An antidepressant will help take the edge off your negative emotions. An antidepressant will not make things better, it just dulls the sadness and allows you to function despite the challenges.
I went from playing tennis to a wheelchair full time. It took about ten years to get to my current status. No new lesions, just the nerves doing their last gasp.
My nightly dreams sometimes trigger muscle memory so when I walk or run in my sleep and are amazed that I have movement, I treasure it.
The neurologist is right, do not update your original diagnosis. It will exclude you from trying different medications.
I have those annoying spasms. Do yours come with pain? I also take Baclofen. It did not work much, still does not always calm "the beast." Certain strains of cannabis help a little but most just elevate my mood.

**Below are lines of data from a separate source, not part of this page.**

(* ===== verification/QEngine.v ===== *)
(** * The server side of the Q-Block engine (src/net/blockwise/qblock)

    engine.go, budget.go, observe.go and the parts of send.go and receive.go that keep the
    engine's tables: bodies that are being received (Q-Block1), representations that are
    being sent (Q-Block2), observations, and the budget they are charged to.  The
    requests are handled in [QServe].

    A method is one step: the locks of the two tables are held for parts of it only, and
    the comparisons of table entries with a transfer that was looked up before, which the
    code makes after it took a lock again, are kept with the help of generation numbers.
    Messages are those of [EngineMessage].  The connection is the interface [QTransport]. *)
From stdpp Require Import prelude list strings gmap.
From Stdlib Require Import ZArith Lia.
From S2P Require Import TcpConn KeepAlive Prelude Cast Codes OptionCodec Options Message PoolMessage BlockCodec Assembly.
From S2P Require Import EngineMessage ResponseWriter ExchangeKey Blockwise QBudget.
#[local] Open Scope Z_scope.

Definition ErrInvalidOptionBlock1 : error := ErrOther "message has invalid value of Block1".
Definition ErrInvalidOptionBlock2 : error := ErrOther "message has invalid value of Block2".
Definition errQBlockBadOption : error := ErrOther "invalid Q-Block option semantics".
Definition ErrQBlockScheduleFull : error := ErrOther "Q-Block deadline scheduler is full".
Definition errQBlock2ResponseNotFound : error := ErrOther "Q-Block2 response representation not found".

Definition q1DefaultMaxBodySize : Z := Z.shiftl 16 20.
Definition q1MaxTrackedBlocks : Z := Z.shiftl 1 16.

(** ** Keys *)

(** [blocks.WriteExchangeKeyPart] on a buffer. *)
Definition key_part (value : list byte) : list byte := be_split 8 (zlen value) ++ value.

Definition q_skipped (response : bool) (id : Z) : bool :=
  ((id =? QBlock1) || (id =? QBlock2) || (id =? Size1) || (id =? Block1) || (id =? Block2)) ||
  (response && ((id =? Observe) || (id =? ETag))) ||
  (Z.land id 31 =? 28).

Definition qTransferKey (r : EMsg) (remoteAddr : addr) (tag : list byte) (response : bool) : list byte :=
  key_part (default [] remoteAddr) ++ be_split 2 (e_code r) ++
  (filter (fun o => q_skipped response (ID o) = false) (e_options r) ≫= option_identity) ++ key_part tag.

Definition q1TransferKey (r : EMsg) (remoteAddr : addr) (tag : list byte) : list byte := qTransferKey r remoteAddr tag false.

Definition q2TransferKey (r : EMsg) (remoteAddr : addr) : list byte :=
  qTransferKey r remoteAddr [] true ++ key_part (e_token r).

Definition qObservationKey (token : list byte) (remote : addr) : list byte :=
  match remote with Some a => key_part a | None => [] end ++ key_part token.

Definition optionCount (r : EMsg) (id : Z) : Z := zlen (filter (fun o => ID o = id) (e_options r)).

(** ** Transport *)

(** A burst of blocks that waits for its deadline. *)
Record q2SetJob : Type := mkSetJob {
  j_key : list byte;
  j_token : list byte;
  j_szx : Z;
  j_mode : Z;
  j_nums : list Z;
  j_count : Z;
  j_wholeBody : bool;
  j_recovery : bool;
  j_generation : option nat
}.

(** The closures that the engine schedules: a report of missing blocks, a burst, and, when
    the payload of a burst was acknowledged, what follows it. *)
Inductive qJob : Type :=
| Q1Missing (key : list byte)
| Q2Set (job : q2SetJob).

Class QTransport (T : Type) : Type := {
  ScheduleQBlock : T -> list byte -> Z -> qJob -> T * option error;
  DelayQBlock : T -> list byte -> Z -> T;
  CancelQBlock : T -> list byte -> T;
  SendQBlock : T -> EMsg -> T * option error;
  SendQBlockAsync : T -> EMsg -> q2SetJob -> T * option error
}.

(** ** State *)

(** [q1ReceiveTransfer]; [rt_gen] tells transfers apart. *)
Record q1ReceiveTransfer : Type := mkReceiveTransfer {
  rt_gen : nat;
  rt_assembly : option Assembly;
  rt_expires : Z;
  rt_completed : bool;
  rt_bytes : Z;
  rt_bodySize : Z;
  rt_szx : Z;
  rt_response : option EMsg;
  rt_token : list byte;
  rt_mode : Z;
  rt_lastValue : Z;
  rt_retries : Z;
  rt_updated : Z;
  rt_reportedSet : Z;
  rt_reportedAt : Z;
  rt_continuedThrough : Z;
  rt_continues : gmap Z Z;
  rt_completionSequence : Z;
  rt_completionToken : list byte
}.

Record q2SendTransfer : Type := mkSendTransfer {
  st_gen : nat;
  st_message : EMsg;
  st_expires : Z;
  st_size : Z;
  st_sentThrough : Z;
  st_delay : Z;
  st_identity : list byte;
  st_mode : Z;
  st_terminalObservationKey : list byte;
  st_recoveryUntil : Z
}.

Record qObservation : Type := mkQObservation {
  ob_gen : nat;
  ob_request : EMsg;
  ob_key : list byte;
  ob_szx : Z;
  ob_registrationKey : list byte
}.

Section QEngine.
Context {T : Type} `{!QTransport T}.

Record Tables : Type := mkTables {
  q1Receivers : gmap (list byte) q1ReceiveTransfer;
  q1ReceiveBytes : Z;
  q1Closed : bool;
  q2Senders : gmap (list byte) q2SendTransfer;
  qObservations : gmap (list byte) qObservation;
  qCanceledObservations : gmap (list byte) Z;
  q2SendBytes : Z;
  q2Closed : bool
}.

Record Engine : Type := mkEngine {
  q_config : Config;
  q_maxReceiveBodySize : Z;
  q_receivingMessagesCacheMaxEntries : Z;
  q_budget : Budget;
  q_tables : Tables;
  q_nextGen : nat;
  q_transport : T;
  q_errors : list error;
  (** bursts, with their delay, that wait for the response to be written *)
  q_deferred : list (q2SetJob * Z)
}.

(** What a call reads: the clock, the delay that [nonDelay] draws, and whether the context
    takes callbacks for the time after the write. *)
Record QEnv : Type := mkQEnv { q_now : Z; q_nonDelay : Z; q_afterWrite : bool }.

Implicit Types (b : Engine) (env : QEnv).

Definition q_New (transport : T) (budget : Budget) : Engine :=
  mkEngine DefaultConfig 0 4096 budget (mkTables ∅ 0 false ∅ ∅ ∅ 0 false) 0 transport [] [].

Definition with_tables b (t : Tables) : Engine :=
  mkEngine (q_config b) (q_maxReceiveBodySize b) (q_receivingMessagesCacheMaxEntries b) (q_budget b) t (q_nextGen b)
    (q_transport b) (q_errors b) (q_deferred b).
Definition with_budget b (x : Budget) : Engine :=
  mkEngine (q_config b) (q_maxReceiveBodySize b) (q_receivingMessagesCacheMaxEntries b) x (q_tables b) (q_nextGen b)
    (q_transport b) (q_errors b) (q_deferred b).
Definition with_transport b (t : T) : Engine :=
  mkEngine (q_config b) (q_maxReceiveBodySize b) (q_receivingMessagesCacheMaxEntries b) (q_budget b) (q_tables b) (q_nextGen b)
    t (q_errors b) (q_deferred b).
Definition next_gen b : Engine :=
  mkEngine (q_config b) (q_maxReceiveBodySize b) (q_receivingMessagesCacheMaxEntries b) (q_budget b) (q_tables b) (S (q_nextGen b))
    (q_transport b) (q_errors b) (q_deferred b).
Definition q_report b (e : error) : Engine :=
  mkEngine (q_config b) (q_maxReceiveBodySize b) (q_receivingMessagesCacheMaxEntries b) (q_budget b) (q_tables b) (q_nextGen b)
    (q_transport b) (q_errors b ++ [e]) (q_deferred b).

Definition with_deferred b (d : list (q2SetJob * Z)) : Engine :=
  mkEngine (q_config b) (q_maxReceiveBodySize b) (q_receivingMessagesCacheMaxEntries b) (q_budget b) (q_tables b) (q_nextGen b)
    (q_transport b) (q_errors b) d.

Definition SetConfig b (config : Config) : Engine * option error :=
  let '(resolved, err) := Resolve config in
  match err with
  | Some e => (b, Some e)
  | None => (mkEngine resolved (q_maxReceiveBodySize b) (q_receivingMessagesCacheMaxEntries b) (q_budget b) (q_tables b)
               (q_nextGen b) (q_transport b) (q_errors b) (q_deferred b), None)
  end.

Definition q_SetMaxReceiveBodySize b (size : Z) : Engine :=
  mkEngine (q_config b) (Z.max size 0) (q_receivingMessagesCacheMaxEntries b) (q_budget b) (q_tables b) (q_nextGen b)
    (q_transport b) (q_errors b) (q_deferred b).

Definition q_SetReceivingMessagesCacheMaxEntries b (maxEntries : Z) : Engine :=
  mkEngine (q_config b) (q_maxReceiveBodySize b) (Z.max maxEntries 0) (q_budget b) (q_tables b) (q_nextGen b)
    (q_transport b) (q_errors b) (q_deferred b).

(** Updates of one table. *)
Definition set_q1 (t : Tables) (m : gmap (list byte) q1ReceiveTransfer) (bytes : Z) : Tables :=
  mkTables m bytes (q1Closed t) (q2Senders t) (qObservations t) (qCanceledObservations t) (q2SendBytes t) (q2Closed t).
Definition set_q2 (t : Tables) (m : gmap (list byte) q2SendTransfer) (bytes : Z) : Tables :=
  mkTables (q1Receivers t) (q1ReceiveBytes t) (q1Closed t) m (qObservations t) (qCanceledObservations t) bytes (q2Closed t).
Definition set_obs (t : Tables) (m : gmap (list byte) qObservation) (c : gmap (list byte) Z) : Tables :=
  mkTables (q1Receivers t) (q1ReceiveBytes t) (q1Closed t) (q2Senders t) m c (q2SendBytes t) (q2Closed t).
Definition put_q1 b (key : list byte) (x : q1ReceiveTransfer) : Engine :=
  with_tables b (set_q1 (q_tables b) (<[key := x]> (q1Receivers (q_tables b))) (q1ReceiveBytes (q_tables b))).
Definition put_q2 b (key : list byte) (x : q2SendTransfer) : Engine :=
  with_tables b (set_q2 (q_tables b) (<[key := x]> (q2Senders (q_tables b))) (q2SendBytes (q_tables b))).

(** ** Forgetting transfers *)

(** [delete(b.q1Receivers, key)] with the release of its bytes and its slot; the messages
    go back to the pool. *)
Definition drop_q1 b (key : list byte) (x : q1ReceiveTransfer) : Engine :=
  let t := q_tables b in
  let b := with_tables b (set_q1 t (delete key (q1Receivers t)) (q1ReceiveBytes t - rt_bytes x)) in
  with_budget b (qReleaseTransfer (qReleaseBytes (q_budget b) (rt_bytes x))).

Definition drop_q2 b (key : list byte) (x : q2SendTransfer) : Engine :=
  let t := q_tables b in
  let b := with_tables b (set_q2 t (delete key (q2Senders t)) (q2SendBytes t - st_size x)) in
  with_budget b (qReleaseTransfer (qReleaseBytes (q_budget b) (st_size x))).

Definition cancel_q2_job b (key : list byte) : Engine :=
  with_transport b (CancelQBlock (q_transport b) (string_bytes "q2:" ++ key)).

(** [CheckExpirations] visits the tables in some order. *)
Definition CheckExpirations_q1 (now : Z) b (keys : list (list byte)) : Engine :=
  fold_left (fun b key =>
    match q1Receivers (q_tables b) !! key with
    | Some x => if rt_expires x <=? now then drop_q1 b key x else b
    | None => b
    end) keys b.

Definition CheckExpirations_q2 (now : Z) b (keys : list (list byte)) : Engine :=
  fold_left (fun b key =>
    match q2Senders (q_tables b) !! key with
    | Some x => if st_expires x <=? now then drop_q2 b key x else b
    | None => b
    end) keys b.

Definition q_CheckExpirations (now : Z) b : Engine :=
  let b := CheckExpirations_q1 now b (map_to_list (q1Receivers (q_tables b))).*1 in
  CheckExpirations_q2 now b (map_to_list (q2Senders (q_tables b))).*1.

Definition close_q1 (x : q1ReceiveTransfer) (b : Budget) : Budget := qReleaseTransfer (qReleaseBytes b (rt_bytes x)).
Definition close_q2 (x : q2SendTransfer) (b : Budget) : Budget := qReleaseTransfer (qReleaseBytes b (st_size x)).

Definition CloseQBlockTransfers b : Engine :=
  let t := q_tables b in
  let x := foldr (fun kx bu => close_q1 kx.2 bu) (q_budget b) (map_to_list (q1Receivers t)) in
  let x := foldr (fun _ bu => qReleaseTransfer bu) x (map_to_list (qObservations t)) in
  let x := foldr (fun kx bu => close_q2 kx.2 bu) x (map_to_list (q2Senders t)) in
  with_budget (with_tables b (mkTables ∅ 0 true ∅ ∅ ∅ 0 true)) x.

Definition qClosedError (closed : bool) : option error := if closed then Some ErrContext else None.

(** ** Observations *)

(** The oldest of the remembered cancellations goes when there are 128 (the first of
    them in the order of the map). *)
Definition oldest_cancellation (c : gmap (list byte) Z) : list byte :=
  (fold_left (fun (acc : list byte * Z) kv => if bool_decide (acc.1 = []) || (kv.2 <? acc.2) then kv else acc)
     (map_to_list c) ([], 0)).1.

Definition rememberQCancellation env b (key : list byte) : Engine :=
  let t := q_tables b in
  let c := qCanceledObservations t in
  let c := if 128 <=? Z.of_nat (size c) then delete (oldest_cancellation c) c else c in
  with_tables b (set_obs t (qObservations t) (<[key := q_now env + NonPartialTimeout (q_config b)]> c)).

Definition CancelQBlockObservation env b (token : list byte) (remote : addr) : Engine :=
  let key := qObservationKey token remote in
  match qObservations (q_tables b) !! key with
  | None => b
  | Some o =>
      let t := q_tables b in
      let b := with_tables b (set_obs t (delete key (qObservations t)) (qCanceledObservations t)) in
      let b := rememberQCancellation env b key in
      let b := with_budget b (qReleaseTransfer (q_budget b)) in
      let b := match q2Senders (q_tables b) !! ob_key o with Some x => drop_q2 b (ob_key o) x | None => b end in
      cancel_q2_job b (ob_key o)
  end.

Definition registerQObservation b (r : EMsg) (remote : addr) (szx : Z) : Engine * option error :=
  let t := q_tables b in
  if q2Closed t then (b, qClosedError true) else
  let key := qObservationKey (e_token r) remote in
  let b := with_tables b (set_obs t (qObservations t) (delete key (qCanceledObservations t))) in
  let insert b :=
    let o := mkQObservation (q_nextGen b) (CloneMessage r) (q2TransferKey r remote) szx key in
    let t := q_tables b in
    (next_gen (with_tables b (set_obs t (<[key := o]> (qObservations t)) (qCanceledObservations t))), None) in
  match qObservations t !! key with
  | Some previous =>
      let b := cancel_q2_job b (ob_key previous) in
      insert (match q2Senders (q_tables b) !! ob_key previous with Some x => drop_q2 b (ob_key previous) x | None => b end)
  | None =>
      if 128 <=? Z.of_nat (size (qObservations t)) then (b, Some ErrQBlockTooLarge) else
      let '(bu, ok) := qReserveTransfer (q_budget b) in
      let b := with_budget b bu in
      if (ok : bool) then insert b else (b, Some ErrQBlockTooLarge)
  end.

Definition validateQNotification b (generation : option qObservation) : option error :=
  match generation with
  | None => None
  | Some g =>
      match qObservations (q_tables b) !! ob_registrationKey g with
      | Some o => if (ob_gen o =? ob_gen g)%nat then None else Some ErrContext
      | None => Some ErrContext
      end
  end.

Definition finishQNotification env b (generation : option qObservation) (observePresent : bool) : Engine :=
  match generation with
  | None => b
  | Some g =>
      if observePresent then b else
      let t := q_tables b in
      let b := with_tables b (set_obs t (delete (ob_registrationKey g) (qObservations t)) (qCanceledObservations t)) in
      let b := rememberQCancellation env b (ob_registrationKey g) in
      with_budget b (qReleaseTransfer (q_budget b))
  end.
End QEngine.

Arguments Engine : clear implicits.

See if your doctor can write a prescription for a wheelchair. It may or may not fly with insurance but try even when you think the answer is no. I have two wheelchairs, one for inside and one for going out. My wheelchair breaks apart into pieces to fit in the hatch of our Prius.
Google "The Spoon Theory" for your family. It is about Lupus but the sx's mirror MS and healthy relatives can relate to the article with more clarity.
I was proactive about this horrible disease. We bought a fancy bed that mimics a hospital bed in that is is motorized and will allow me to sit up if I become bedridden. I got a wheelchair long before it became an absolute necessity. I bought a bidet seat for my toilet. (One of my smart moves!)
And finally, I fake being ok. And I treat myself to an occasional ice cream.